» PROBLEM STATEMENT
Print the data again, exactly.

» THE DATA

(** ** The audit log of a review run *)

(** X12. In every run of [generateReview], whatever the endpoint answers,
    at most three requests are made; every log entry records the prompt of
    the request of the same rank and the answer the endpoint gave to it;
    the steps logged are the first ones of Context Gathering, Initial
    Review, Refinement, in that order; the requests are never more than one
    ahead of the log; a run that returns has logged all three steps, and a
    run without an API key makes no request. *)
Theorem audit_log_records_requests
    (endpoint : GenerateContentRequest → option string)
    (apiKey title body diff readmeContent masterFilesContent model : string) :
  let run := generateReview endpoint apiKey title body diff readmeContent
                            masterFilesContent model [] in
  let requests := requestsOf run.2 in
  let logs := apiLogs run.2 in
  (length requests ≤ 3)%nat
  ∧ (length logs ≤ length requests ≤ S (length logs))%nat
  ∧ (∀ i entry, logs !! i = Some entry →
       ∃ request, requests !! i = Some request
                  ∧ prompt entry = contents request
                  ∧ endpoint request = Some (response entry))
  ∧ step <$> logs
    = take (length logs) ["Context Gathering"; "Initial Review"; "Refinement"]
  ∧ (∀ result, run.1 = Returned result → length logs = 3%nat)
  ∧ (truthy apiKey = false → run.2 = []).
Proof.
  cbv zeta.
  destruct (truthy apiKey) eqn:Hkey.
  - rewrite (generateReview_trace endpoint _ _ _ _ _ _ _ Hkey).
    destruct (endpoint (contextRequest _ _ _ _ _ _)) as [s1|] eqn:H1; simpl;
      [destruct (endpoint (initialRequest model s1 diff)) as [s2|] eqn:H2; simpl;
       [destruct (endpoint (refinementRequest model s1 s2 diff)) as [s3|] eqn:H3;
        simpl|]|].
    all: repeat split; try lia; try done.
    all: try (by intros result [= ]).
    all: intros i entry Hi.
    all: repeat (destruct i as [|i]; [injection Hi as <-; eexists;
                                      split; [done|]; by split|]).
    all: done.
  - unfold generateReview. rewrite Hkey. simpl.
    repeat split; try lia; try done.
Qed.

» YOUR RESPONSE
(** ** The audit log of a review run *)

(** X12. In every run of [generateReview], whatever the endpoint answers,
    at most three requests are made; every log entry records the prompt of
    the request of the same rank and the answer the endpoint gave to it;
    the steps logged are the first ones of Context Gathering, Initial
    Review, Refinement, in that order; the requests are never more than one
    ahead of the log; a run that returns has logged all three steps, and a
    run without an API key makes no request. *)
Theorem audit_log_records_requests
    (endpoint : GenerateContentRequest → option string)
    (apiKey title body diff readmeContent masterFilesContent model : string) :
  let run := generateReview endpoint apiKey title body diff readmeContent
                            masterFilesContent model [] in
  let requests := requestsOf run.2 in
  let logs := apiLogs run.2 in
  (length requests ≤ 3)%nat
  ∧ (length logs ≤ length requests ≤ S (length logs))%nat
  ∧ (∀ i entry, logs !! i = Some entry →
       ∃ request, requests !! i = Some request
                  ∧ prompt entry = contents request
                  ∧ endpoint request = Some (response entry))
  ∧ step <$> logs
    = take (length logs) ["Context Gathering"; "Initial Review"; "Refinement"]
  ∧ (∀ result, run.1 = Returned result → length logs = 3%nat)
  ∧ (truthy apiKey = false → run.2 = []).
Proof.
  cbv zeta.
  destruct (truthy apiKey) eqn:Hkey.
  - rewrite (generateReview_trace endpoint _ _ _ _ _ _ _ Hkey).
    destruct (endpoint (contextRequest _ _ _ _ _ _)) as [s1|] eqn:H1; simpl;
      [destruct (endpoint (initialRequest model s1 diff)) as [s2|] eqn:H2; simpl;
       [destruct (endpoint (refinementRequest model s1 s2 diff)) as [s3|] eqn:H3;
        simpl|]|].
    all: repeat split; try lia; try done.
    all: try (by intros result [= ]).
    all: intros i entry Hi.
    all: repeat (destruct i as [|i]; [injection Hi as <-; eexists;
                                      split; [done|]; by split|]).
    all: done.
  - unfold generateReview. rewrite Hkey. simpl.
    repeat split; try lia; try done.
Qed.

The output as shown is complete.